Auckland to Wellington route offered at half price

The large telcos have a major challenge on their hands with the emergence of FX Networks and its Auckland-Wellington broadband backbone. FX is offering up to 20Gbit/s broadband at rates less than half those charged by the incumbents.

The company is also providing the backbone for the Government Shared Network, which several departments are scheduled to cut over to early next year.

The story really began when founder Roger de Salis obtained a 35-year lease three years ago from OnTrack for its fibre optic pipe, installed by the then-NZ Rail two decades ago.

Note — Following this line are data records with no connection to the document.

(** Check if dataset exists, else create it. *)
Definition _get_bq_dataset (bq_client : Client) (dataset_name : string)
  : M (option Dataset) :=
  try_except
    (dataset <- call (EvBqGetDataset dataset_name)
                     (fun tr => get_dataset E tr dataset_name) ;;
     ret (Some dataset))
    (fun err =>
       match err with
       | Forbidden msg => Some (emit (EvLogError msg) ;;; ret None)
       | NotFound msg =>
           Some (emit (EvLogWarning msg) ;;;
                 emit (EvLogInfo ("Creating dataset: " +:+ dataset_name)) ;;;
                 dataset <- call (EvBqCreateDataset dataset_name)
                                 (fun tr => create_dataset E tr dataset_name) ;;
                 ret (Some dataset))
       | _ => None
       end).

(** Check if table exists, else create it. *)
Definition _get_bq_table (bq_client : Client) (dataset_name : string)
    (table_name : string) : M (option Table) :=
  let table_name := str_replace "-" "_" table_name in
  let full_table_name := dataset_name +:+ "." +:+ table_name in
  try_except
    (table <- call (EvBqGetTable full_table_name)
                   (fun tr => get_table E tr full_table_name) ;;
     ret (Some table))
    (fun err =>
       match err with
       | Forbidden msg => Some (emit (EvLogError msg) ;;; ret None)
       | NotFound msg =>
           Some (emit (EvLogWarning msg) ;;;
                 emit (EvLogInfo ("Creating table: " +:+ full_table_name)) ;;;
                 table <- call (EvBqCreateTable full_table_name)
                               (fun tr => create_table E tr full_table_name) ;;
                 ret (Some table))
       | _ => None
       end).

(** Build drive service client. *)
Definition _drive_client (creds : Cred) : M Client :=
  call (EvBuild _DRIVE_SERVICE_NAME _DRIVE_SERVICE_API_VERSION)
       (fun tr => build E tr _DRIVE_SERVICE_NAME _DRIVE_SERVICE_API_VERSION
                        creds) ;;;
  ret (mkClient _DRIVE_SERVICE_NAME creds).

(** Fetch the details of files shared with the user.  The generator issues
    its one listing request when the loop asks for the first element. *)
Definition _shared_sheet_files (drive_client : Client) (mime_type : string)
  : M (list Sheet) :=
  let q := "mimeType=" +:+ String dquote (mime_type +:+ String dquote "") in
  call (EvDriveList q) (fun tr => drive_files_list E tr q).

(** [dataset.dataset_id], which faults on [None]. *)
Definition get_dataset_id (dataset : option Dataset) : M string :=
  match dataset with
  | Some d => ret (dataset_id d)
  | None =>
      raise (AttributeError "'NoneType' object has no attribute 'dataset_id'")
  end.

(** Fetch data from Google Sheet and load data into BQ. *)
Definition _fetch_and_load_data (sheet : Sheet) (sheets_client : Client)
    (bq_client : Client) (timestamp : string) : M unit :=
  sheet_values <- _fetch_sheet_values sheets_client (id sheet) _RANGE_NAME ;;
  let filepath := _generate_filepath (name sheet +:+ ".csv") in
  _write_to_tmp sheet_values filepath ;;;
  dataset <- _get_bq_dataset bq_client _BQ_DATASET ;;
  ds_id <- get_dataset_id dataset ;;
  table <- _get_bq_table bq_client ds_id (name sheet) ;;
  _load_data bq_client table filepath ;;;
  let name_ := _BQ_DATASET +:+ "_history" in
  history_dataset <- _get_bq_dataset bq_client name_ ;;
  hist_id <- get_dataset_id history_dataset ;;
  history_table <- _get_bq_table bq_client hist_id
                                 (name sheet +:+ "_" +:+ timestamp) ;;
  _load_data bq_client history_table filepath ;;;
  _delete_tmp filepath.

(** The credential object as it is now, after the clients used it. *)
Definition observe_cred (creds : Cred) : M Cred :=
  fun s => (Ok (cred_now E (trace s) creds), s).

(** Truth value of [creds.token]. *)
Definition token_truthy (c : Cred) : bool :=
  match token c with
  | Some t => negb (String.eqb t "")
  | None => false
  end.

(** The credential of the run: [_check_creds(..) or _fetch_creds(..)]. *)
Definition obtain_creds : M (option Cred) :=
  checked <- _check_creds _TOKEN_FILENAME ;;
  match checked with
  | Some c => ret (Some c)
  | None => _fetch_creds _CREDENTIALS_FILENAME
  end.

(** Load data from Google Sheets to BQ table. *)
Definition sheets_to_bq (request : option Request) : M (option string) :=
  creds <- obtain_creds ;;
  match creds with
  | None =>
      emit (EvLogError "Could not fetch credentials") ;;;
      match request with
      | Some _ => emit (EvAbort 500) ;;; raise (HTTPException 500)
      | None => emit (EvPrint "Quit") ;;; ret None
      end
  | Some creds =>
      drive_client <- _drive_client creds ;;
      sheets_client <- _sheets_client creds ;;
      bq_client <- _bq_client creds ;;
      _get_bq_dataset bq_client _BQ_DATASET ;;;
      _get_bq_dataset bq_client (_BQ_DATASET +:+ "_history") ;;;
      timestamp <- call EvNow (fun tr => Ok (strftime_YmdHM (now E tr))) ;;
      shared_sheets <- _shared_sheet_files drive_client _MIME_TYPE ;;
      for_each shared_sheets
               (fun sheet =>
                  _fetch_and_load_data sheet sheets_client bq_client
                                       timestamp) ;;;
      creds <- observe_cred creds ;;
      (if token_truthy creds then _save_creds creds _TOKEN_FILENAME
       else ret tt) ;;;
      ret (Some "DONE: imported all sheets")
  end.

End Program.

(** ** Observations on a run *)

(** The events a run added to the trace it started from. *)
Definition new_events (s s' : St) : list Event :=
  drop (length (trace s)) (trace s').

(** Run [m] from [s]: the result and the events it added. *)
Definition result_of {A} (m : M A) (s : St) : Res A := fst (m s).
Definition events_of {A} (m : M A) (s : St) : list Event :=
  new_events s (snd (m s)).
(** C6, on the code: with an identifier that is absent or empty, the
    memory returned is a new, empty one that no session refers to; no
    later request writes to it and no later call returns it, and a later
    call without identifier again gets an empty memory.  With a non-empty
    identifier, the memory returned is the session's; as long as the
    session is not deleted, every later call with the identifier returns
    that same memory, whose history has only grown. *)
Theorem get_or_create_sharing (session_id : option string) (s : Sys) :
  wf s ->
  exists m s1,
    _get_or_create_session_memory session_id s = (inr m, s1)
    /\ if Py.truthy_opt session_id
       then
         sessions (svc s1) !! default "" session_id = Some m
         /\ forall rs,
              Forall (fun r => r <> DeleteSession (default "" session_id)) rs ->
              _get_or_create_session_memory session_id (run rs s1)
                = (inr m, run rs s1)
              /\ buffer s1 m `prefix_of` buffer (run rs s1) m
       else
         m = next_loc s
         /\ buffer s1 m = []
         /\ unshared m s1
         /\ sessions (svc s1) = sessions (svc s)
         /\ forall rs session_id',
              buffer (run rs s1) m = []
              /\ exists m' s3,
                   _get_or_create_session_memory session_id' (run rs s1)
                     = (inr m', s3)
                   /\ m' <> m
                   /\ (Py.truthy_opt session_id' = false ->
                       buffer s3 m' = []).
Proof.
  intros Hwf.
  destruct (get_or_create_spec session_id s)
    as (s1 & Hrun & Hsess & _ & _ & _ & _ & _ & _ & Hnext & Hbuf).
  exists (memory_of session_id s), s1. split; [exact Hrun|].
  destruct (Py.truthy_opt session_id) eqn:Ht.
  - destruct session_id as [sid|]; [simpl in *|discriminate].
    assert (Hm : sessions (svc s1) !! sid = Some (memory_of (Some sid) s)).
    { rewrite Hsess. unfold sessions_after. simpl. rewrite Ht.
      apply lookup_insert_eq. }
    assert (Hlt : (memory_of (Some sid) s < next_loc s1)%nat).
    { rewrite Hnext.
      destruct (memory_of_cases (Some sid) s)
        as [(x & _ & _ & Hin & -> & _)|(-> & -> & _)].
      - by apply Hwf in Hin.
      - lia. }
    split; [exact Hm|]. intros rs Hrs.
    destruct (run_keeps rs s1 sid _ Hrs Hm Hlt) as (Hm2 & _ & Hpre).
    split; [|exact Hpre].
    by apply get_or_create_known.
  - assert (Hk : known_memory session_id s = None)
      by (unfold known_memory; by rewrite Ht).
    assert (Hm : memory_of session_id s = next_loc s)
      by (unfold memory_of; by rewrite Hk).
    assert (Hp : prior_history session_id s = [])
      by (unfold prior_history; by rewrite Hk).
    rewrite Hm in *. rewrite Hk in Hnext.
    assert (Hsame : sessions (svc s1) = sessions (svc s)).
    { rewrite Hsess. unfold sessions_after. by rewrite Ht. }
    assert (Hun : unshared (next_loc s) s1).
    { intros sid l Hl. rewrite Hsame in Hl. apply Hwf in Hl. lia. }
    assert (Hempty : buffer s1 (next_loc s) = []).
    { rewrite Hbuf, decide_True by reflexivity. exact Hp. }
    repeat split; try assumption.
    + destruct (run_private rs s1 (next_loc s)) as (_ & _ & ->);
        [lia|assumption|assumption].
    + destruct (run_private rs s1 (next_loc s)) as (Hlt2 & Hun2 & _);
        [lia|assumption|].
      destruct (get_or_create_spec session_id' (run rs s1))
        as (s3 & Hrun3 & _ & _ & _ & _ & _ & _ & _ & _ & Hbuf3).
      exists (memory_of session_id' (run rs s1)), s3.
      split; [exact Hrun3|]. split.
      * destruct (memory_of_cases session_id' (run rs s1))
          as [(x & _ & _ & Hin & _)|(_ & -> & _)].
        -- by apply Hun2 in Hin.
        -- lia.
      * intros Hf. rewrite Hbuf3, decide_True by reflexivity.
        unfold prior_history, known_memory. by rewrite Hf.
Qed.
(** * Giftnama API: the checkout endpoint of [main.py]

    A shallow embedding of [checkout] (main.py:159-229), of the request models
    it validates against, of the [schemas.py] field constraints, and of the
    document store it talks to.

    - Python [float] is IEEE-754 binary64, modelled by [spec_float] with
      precision 53 and maximal exponent 1024; arithmetic is the correctly
      rounded arithmetic of [SpecFloat].
    - Python [int] is [Z].
    - Exceptions are values of [Exception]; a computation is a function from
      the state of the world (the global [db] handle and the log of store
      calls) to the new state and either a value or a raised exception. *)

From Stdlib Require Import ZArith NArith List String Ascii Bool Lia.
From Stdlib Require Import Floats.SpecFloat.
From stdpp Require Import base option gmap strings.
Import ListNotations.

Local Open Scope string_scope.
Local Open Scope Z_scope.

(** ** Binary64 floating point *)

Module Float64.

Definition prec : Z := 53.
Definition emax : Z := 1024.

Abbreviation float := spec_float.

Definition add : float -> float -> float := SFadd prec emax.
Definition mul : float -> float -> float := SFmul prec emax.

(** The binary64 number nearest to the rational [n / d] (ties to even), with
    sign [s]: what a decimal literal and [strtod] denote. *)
Definition nearest (s : bool) (n d : positive) : float :=
  let '(mz, ez, lz) := SFdiv_core_binary prec emax (Zpos n) 0 (Zpos d) 0 in
  binary_round_aux prec emax s mz ez lz.

(** [float(n)] for an [int]: the nearest float, and [None] when that is out
    of range and Python raises [OverflowError]. *)
Definition nearest_int (n : Z) : float := binary_normalize prec emax n 0 false.
Lemma loader_never_asks_beyond_end_witness :
  let post := λ i, {| Api.id := i; Api.title := "title"; Api.body := "body" |} in
  let collection := post <$> seqZ 1 5 in
  let props :=
    {| BlogPost.data := {| Api.posts := take 3 collection; Api.total := 5;
                           Api.limit := 3; Api.skip := 0 |};
       BlogPost.infiniteScroll := true;
       BlogPost.totalItems := 5 |} in
  let newPosts := take 3 (drop 3 collection) in
  (1 ≤ length newPosts)%nat
  ∧ Z.of_nat (length (BlogPost.posts
                        (BlogPostRender.state (BlogPostRender.initial props)))
              + length newPosts) ≤ BlogPost.totalItems props.
Proof.
  intros post collection props newPosts.
  eapply (loader_never_asks_beyond_end collection 3 props
            (BlogPostRender.initial props));
    [lia | reflexivity | reflexivity | apply BlogPostRender.rerendered_initial
    | reflexivity | reflexivity].
Defined.
Lemma accepted_emails_fresh_witness :
  NoDup (accepted_emails "Chess Club"
           [("Chess Club", "x@x.edu"); ("Chess Club", "x@x.edu")]
           (post_signups [("Chess Club", "x@x.edu"); ("Chess Club", "x@x.edu")]
              activities).2) ∧
  ∀ e, e ∈ accepted_emails "Chess Club"
             [("Chess Club", "x@x.edu"); ("Chess Club", "x@x.edu")]
             (post_signups
                [("Chess Club", "x@x.edu"); ("Chess Club", "x@x.edu")]
                activities).2 →
       e ∉ ["michael@mergington.edu"; "daniel@mergington.edu"].
Proof.
  apply (accepted_emails_fresh
           [("Chess Club", "x@x.edu"); ("Chess Club", "x@x.edu")]
           activities "Chess Club"
           (mkActivity "Learn strategies and compete in chess tournaments"
              "Fridays, 3:30 PM - 5:00 PM" 12
              ["michael@mergington.edu"; "daniel@mergington.edu"])).
  reflexivity.
Defined.

(** X9: no overbooking over time: starting from a registry in which no
    roster exceeds its max_participants, a sequence of signup calls gets
    at most as many acceptances for an activity as it had free seats. *)
Theorem accepted_emails_bounded
    (calls : list (string * string)) (σ : gmap string Activity)
    (name : string) (a : Activity) :
  capacity_invariant σ →
  σ !! name = Some a →
  Z.of_nat (length (accepted_emails name calls (post_signups calls σ).2))
  ≤ max_participants a - Z.of_nat (length (participants a)).
Proof.
  intros Hinv Hlk.
  pose proof (post_signups_capacity calls σ Hinv) as Hfinal.
  pose proof (post_signups_lookup calls σ name a Hlk) as Hroster.
  specialize (Hfinal _ _ Hroster). unfold capacity_ok in Hfinal.
  simpl in Hfinal. rewrite length_app in Hfinal. lia.
Qed.

Lemma accepted_emails_bounded_witness :
  Z.of_nat
    (length
       (accepted_emails "Duo"
          [("Duo", "c@x.edu"); ("Duo", "d@x.edu")]
          (post_signups [("Duo", "c@x.edu"); ("Duo", "d@x.edu")]
             full_house).2))
  ≤ 2 - Z.of_nat (length ["a@x.edu"; "b@x.edu"]).
Proof.
  apply (accepted_emails_bounded
           [("Duo", "c@x.edu"); ("Duo", "d@x.edu")] full_house "Duo"
           (mkActivity "Two seats" "Never" 2 ["a@x.edu"; "b@x.edu"])).
  - compute_done.
  - reflexivity.
Defined.
(** The per-pixel body of [ImagingAlphaComposite(imDst, imSrc)]. *)
Definition composite_px (dst src : rgba) : rgba :=
  if pa src =? 0 then dst
  else
    let blend := pa dst * (255 - pa src) in
    let outa255 := pa src * 255 + blend in
    let coef1 := pa src * 255 * 255 * Z.shiftl 1 PRECISION_BITS / outa255 in
    let coef2 := 255 * Z.shiftl 1 PRECISION_BITS - coef1 in
    let chan s d :=
      u8 (Z.shiftr (SHIFTFORDIV255 (s * coef1 + d * coef2
                                    + Z.shiftl 128 PRECISION_BITS))
                   PRECISION_BITS) in
    mkRGBA (chan (pr src) (pr dst)) (chan (pg src) (pg dst))
           (chan (pb src) (pb dst)) (u8 (SHIFTFORDIV255 (outa255 + 128))).

Fixpoint zip_with {A B C : Type} (f : A -> B -> C) (l1 : list A) (l2 : list B)
  : list C :=
  match l1, l2 with
  | a :: l1', b :: l2' => f a b :: zip_with f l1' l2'
  | _, _ => []
  end.

(** [Image.alpha_composite(im1, im2)]: both images must have the same size,
    otherwise Pillow raises [ValueError("images do not match")]. *)
Definition alpha_composite (im1 im2 : image) : option image :=
  if size_eqb im1 im2
  then Some (mkImage (im_w im1) (im_h im1)
                     (zip_with (zip_with composite_px) (im_px im1) (im_px im2)))
  else None.

(** [Image.new('RGBA', (w, h), c)] *)
Definition new_rgba (w h : nat) (c : rgba) : image :=
  mkImage w h (repeat (repeat c w) h).

Definition set_alpha (a : Z) (p : rgba) : rgba := mkRGBA (pr p) (pg p) (pb p) a.

(** [im.putalpha(a)] with an integer [a] on an RGBA image: the alpha band is
    filled with [a]; the colour bands are kept.  [copy()] followed by
    [putalpha] is this pure function. *)
Definition putalpha (i : image) (a : Z) : image :=
  mkImage (im_w i) (im_h i) (map (map (set_alpha a)) (im_px i)).

(** [im.getpixel((x, y))]: the pixel in column [x] of row [y]; Pillow
    raises [IndexError] outside the image. *)
Definition getpixel (i : image) (x y : nat) : option rgba :=
  match nth_error (im_px i) y with
  | Some row => nth_error row x
  | None => None
  end.

(** Well-formed images: [im_h] rows of [im_w] pixels with 8-bit channels. *)
Definition byte_ok (z : Z) : bool := (0 <=? z) && (z <=? 255).

Definition px_ok (p : rgba) : bool :=
  byte_ok (pr p) && byte_ok (pg p) && byte_ok (pb p) && byte_ok (pa p).

Definition img_ok (i : image) : bool :=
  Nat.eqb (List.length (im_px i)) (im_h i)
  && forallb (fun row => Nat.eqb (List.length row) (im_w i) && forallb px_ok row)
             (im_px i).

Definition all_opaque (i : image) : bool :=
  forallb (forallb (fun p => pa p =? 255)) (im_px i).

Definition rgb (p : rgba) : Z * Z * Z := (pr p, pg p, pb p).

(** Two images that agree on size and colour bands, whatever their alpha. *)
Definition same_rgb (i j : image) : Prop :=
  im_w i = im_w j /\ im_h i = im_h j /\ map (map rgb) (im_px i) = map (map rgb) (im_px j).

End PIL.

Import PIL.

(** ** The overlay view (lines 285-331) *)

Module Overlay.

(** The "Mezcla" selectbox. *)
Inductive blend_mode := Normal | Multiplicar | Pantalla.

(** [int(255 * opacity)]: the slider's float is read as a rational, and
    [int] truncates toward zero. *)
Definition alpha_of_opacity (op : Q) : Z :=
  let q := ((255 # 1) * op)%Q in Z.quot (Qnum q) (Zpos (Qden q)).

Definition white : rgba := mkRGBA 255 255 255 255.

Section WithResize.

(** [img.resize(size, Image.Resampling.LANCZOS)]: Pillow's resampling, whose
    pixel values are not modelled. *)
Variable resize : image -> nat * nat -> image.

(** Lines 311-313: the T21 layer is resized to the NO2 size when they differ. *)
Definition match_size (img_no2 img_t21 : image) : image :=
  if negb (size_eqb img_no2 img_t21) then resize img_t21 (size img_no2)
  else img_t21.

(** Lines 307-328.  [blend_mode] is read from the selectbox and passed in, as
    in the source; [None] is the [ValueError] of a failing
    [alpha_composite]. *)
Definition overlay (blend : blend_mode) (opacity_no2 opacity_t21 : Q)
    (img_no2 img_t21 : image) : option image :=
  let img_t21 := match_size img_no2 img_t21 in
  let base := new_rgba (im_w img_no2) (im_h img_no2) white in
  let img_no2_alpha := putalpha img_no2 (alpha_of_opacity opacity_no2) in
  let img_t21_alpha := putalpha img_t21 (alpha_of_opacity opacity_t21) in
  match alpha_composite base img_no2_alpha with
  | None => None
  | Some result => alpha_composite result img_t21_alpha
  end.

End WithResize.

End Overlay.

(** ** The data frame (lines 151-176) and the month selector (197-206) *)

Module Data.

(** A [Timestamp] after [pd.to_datetime]; only the calendar fields are
    used. *)
Record date := mkDate { yr : nat; mo : nat; dy : nat }.

(** One CSV row: [Fecha, NO2, T21].  Floats are read as rationals. *)
Record row := mkRow { Fecha : date; NO2 : Q; T21 : Q }.

(** A decimal digit character. *)
Definition digit (n : nat) : ascii := ascii_of_nat (48 + n mod 10).

(** [%Y] as glibc's [strftime] prints it: the year in decimal, without
    leading zeros (['999'] for the year 999); a [Timestamp] has a year below
    10000. *)
Definition strftime_Y (y : nat) : string :=
  if (y <? 10)%nat then String (digit y) EmptyString
  else if (y <? 100)%nat then String (digit (y / 10)) (String (digit y) EmptyString)
  else if (y <? 1000)%nat then
    String (digit (y / 100)) (String (digit (y / 10)) (String (digit y) EmptyString))
  else
    String (digit (y / 1000)) (String (digit (y / 100))
    (String (digit (y / 10)) (String (digit y) EmptyString))).

(** [ts.strftime('%Y-%m')]: the year, a dash and the month on two digits. *)
Definition strftime_ym (d : date) : string :=
  (strftime_Y (yr d) ++
   String "-"%char (String (digit (mo d / 10)) (String (digit (mo d)) EmptyString)))%string.

(** [ts.strftime('%B')] in the C locale. *)
Definition month_name (d : date) : string :=
  nth (pred (mo d))
    ["January"; "February"; "March"; "April"; "May"; "June"; "July";
     "August"; "September"; "October"; "November"; "December"]%string
    EmptyString.

(** [df['Fecha'].dt.strftime('%Y-%m')] *)
Definition months (df : list row) : list string :=
  map (fun r => strftime_ym (Fecha r)) df.

(** [Series.unique()]: values in order of first appearance. *)
Fixpoint unique (l : list string) : list string :=
  match l with
  | [] => []
  | x :: l' => x :: filter (fun y => negb (String.eqb x y)) (unique l')
  end.

Fixpoint insert_sorted (x : string) (l : list string) : list string :=
  match l with
  | [] => [x]
  | y :: l' => if String.leb x y then x :: l else y :: insert_sorted x l'
  end.

(** Python's [sorted] on strings. *)
Fixpoint sorted (l : list string) : list string :=
  match l with
  | [] => []
  | x :: l' => insert_sorted x (sorted l')
  end.

(** Line 197. *)
Definition available_months (df : list row) : list string :=
  sorted (unique (months df)).

(** The position of the first row of [df[df['Fecha'].dt.strftime('%Y-%m')
    == m]].  [read_csv] gives a [RangeIndex], so the index label of a row
    ([.index[0]]) is its position ([.iloc]). *)
Fixpoint find_index (m : string) (df : list row) : option nat :=
  match df with
  | [] => None
  | r :: df' =>
      if String.eqb (strftime_ym (Fecha r)) m then Some 0%nat
      else option_map S (find_index m df')
  end.

(** [df[...].iloc[0]]; [None] is the [IndexError] of an empty selection. *)
Definition selected_data (df : list row) (m : string) : option row :=
  match find_index m df with
  | Some i => nth_error df i
  | None => None
  end.

(** A float64 result: a finite value, [inf], [-inf] or [nan]. *)
Inductive float_val := Fin (q : Q) | PosInf | NegInf | NaN.

(** Line 223: [((selected_data['NO2'] - prev_no2) / prev_no2) * 100] on
    numpy [float64] scalars.  Dividing by [0.0] does not raise: a positive
    numerator gives [inf], a negative one [-inf] and [0.0 / 0.0] gives
    [nan]; multiplying by 100 keeps them.  Finite values are the exact
    rationals (the CSV has no [-0.0] to tell apart from [0.0]). *)
Definition pct_change (cur prev : Q) : float_val :=
  if Qeq_bool prev 0 then
    if Qeq_bool (cur - prev) 0 then NaN
    else if Qle_bool (cur - prev) 0 then NegInf else PosInf
  else Fin ((cur - prev) / prev * 100)%Q.

End Data.

Import Data.

(** ** Pearson correlation (line 535) and its labelling (lines 603-617) *)

From Stdlib Require Import Reals Qreals Psatz.

Module Corr.

Local Open Scope R_scope.

Fixpoint rsum (l : list R) : R :=
  match l with [] => 0 | x :: l' => x + rsum l' end.

Definition rmean (l : list R) : R := rsum l / INR (List.length l).

(** [np.cov] entry for rows [xs] and [ys] ([ddof = 1]). *)
Definition cov (xs ys : list R) : R :=
  let mx := rmean xs in
  let my := rmean ys in
  rsum (zip_with (fun x y => (x - mx) * (y - my)) xs ys)
  / INR (List.length xs - 1).

(** [np.clip(c, -1, 1)] *)
Definition clip (c : R) : R := Rmax (-1) (Rmin c 1).

(** [Series.corr] with [method='pearson'] on two equally long, NaN-free
    series: [np.corrcoef(a, b)[0, 1]].  [None] is NaN: fewer than two
    values (division by [N - 1 = 0], or the empty-series early return) or a
    zero variance (a [0/0] after dividing by [stddev]).  The arithmetic is
    exact: it agrees with float64 where the means and deviations are
    exact, such as a series of equal dyadic values. *)
Definition corrcoef (xs ys : list R) : option R :=
  if (List.length xs <=? 1)%nat then None
  else
    let cxx := cov xs xs in
    let cyy := cov ys ys in
    let cxy := cov xs ys in
    if Req_EM_T cxx 0 then None
    else if Req_EM_T cyy 0 then None
    else Some (clip (cxy / sqrt cxx / sqrt cyy)).

(** [df['NO2'].corr(df['T21'])] *)
Definition correlation (df : list row) : option R :=
  corrcoef (map (fun r => Q2R (NO2 r)) df) (map (fun r => Q2R (T21 r)) df).

Inductive strength := Debil | Moderada | Fuerte.

(** Lines 603-617; a NaN fails both comparisons.  The float literals
    [0.3] and [0.7] are read as the reals [3/10] and [7/10]. *)
Definition interpretation (c : option R) : strength :=
  match c with
  | None => Fuerte
  | Some r =>
      if Rlt_dec (Rabs r) (3 / 10) then Debil
      else if Rlt_dec (Rabs r) (7 / 10) then Moderada
      else Fuerte
  end.

End Corr.

(** ** The page *)

Module Dash.

Local Open Scope string_scope.

(** A number shown through a Python format spec ([f"{x:.2e}"] is
    [DNum ".2e" x]); the digits produced by the spec are not modelled. *)
Inductive disp := DNum (spec : string) (q : Q) | DText (s : string).

(** A pandas column and a data frame (column name, column). *)
Inductive column :=
  | CDates (l : list date)
  | CNums (l : list Q)
  | CFmt (l : list disp).

Definition frame := list (string * column).

(** Heap objects: Python data frames and the metadata dict. *)
Inductive obj := OFrame (f : frame) | OMeta (m : list (string * string)).

Definition heap := list obj.

(** What the script writes to the page, in order.  Labels are the source's
    strings without their non-ASCII characters. *)
Inductive elem :=
  | PageConfig (title : string)
  | Radio (label : string) (opts : list string)
  | Markdown (s : string)
  | MarkdownFmt (template : string) (arg : disp)
  | Subheader (s : string)
  | Error (s : string)
  | Warning (s : string)
  | Info (s : string)
  | Code (s : string)
  | Selectbox (label : string) (opts : list string)
  | Slider (label : string)
  | Metric (label : string) (value : disp) (delta : option disp)
  | ShowImage (i : image)
  | Chart (title : string) (xs ys : list Q)
  (* the coefficient box of lines 535 and 603-617: [Corr.correlation] of
     the two series and its [Corr.interpretation] *)
  | CorrBox (xs ys : list Q)
  | DataTable (f : frame)
  | Tabs (names : list string)
  | Expander (title : string).

(** How a script run ends early: [st.stop()] or an uncaught exception. *)
Inductive halt := Stopped | Raised (exn : string).

(** A script fragment: it reads and writes the heap, appends to the page and
    returns a value or halts. *)
Definition App (A : Type) : Type := heap -> list elem * heap * (halt + A).

Definition ret {A : Type} (a : A) : App A := fun h => ([], h, inr a).

Definition bind {A B : Type} (m : App A) (k : A -> App B) : App B :=
  fun h =>
    match m h with
    | (t1, h1, inl e) => (t1, h1, inl e)
    | (t1, h1, inr a) =>
        match k a h1 with (t2, h2, r) => ((t1 ++ t2)%list, h2, r) end
    end.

Around $16 million of investment later, FX Networks completed the upgraded link in August and has spent the past few months quality testing the entire route. It already has six customers up and running though it has yet to advertise its services.

“We’ve been overwhelmed with inquiries,” says managing director Murray Jurgeleit. “We’re offering very economical high-speed transport. Our prices provide all sorts of options around re-architecting things like datacentres.

“When you can basically turn the North Island into a wide-area network, it gives you all sorts of options.”

One obvious one is the ability, through unrestricted bandwidth, for organisations to rely much less on distributed computing. That means major savings in things like servers.

FX Networks is currently offering 10Mbit/s, 100Mbit/s, and up to

20Gbit/s. Jurgeleit’s view is that a modern company needs at least 100Mbit/s to operate efficiently.

None of this is capped, and each fibre is dedicated, so there is no loss of bandwidth because of multiple parties sharing the circuit.

Currently, there is 320Gbit/s available but Jurgeleit says this will grow exponentially as the technology improves over the next two years.

Plans are in place to complete a ring around the North Island, linking in places such as Tauranga, Rotorua, Taupo, Napier/Hastings and Masterton. A spur to Christchurch is also planned within the next two years.

De Salis bought ISP Comnet in 2004. “Now we’ve got economical transport, the ISP will come into its own,” Jurgeleit says.

He expects the business to be cashflow positive by March and profitable by June.

“We’re expecting turnover of $25 million in two to three years.”

Though the company is focusing initially on top 50 organisations, longer term domestic users will be able to access the high-speed broadband through planned arrangements with other ISPs.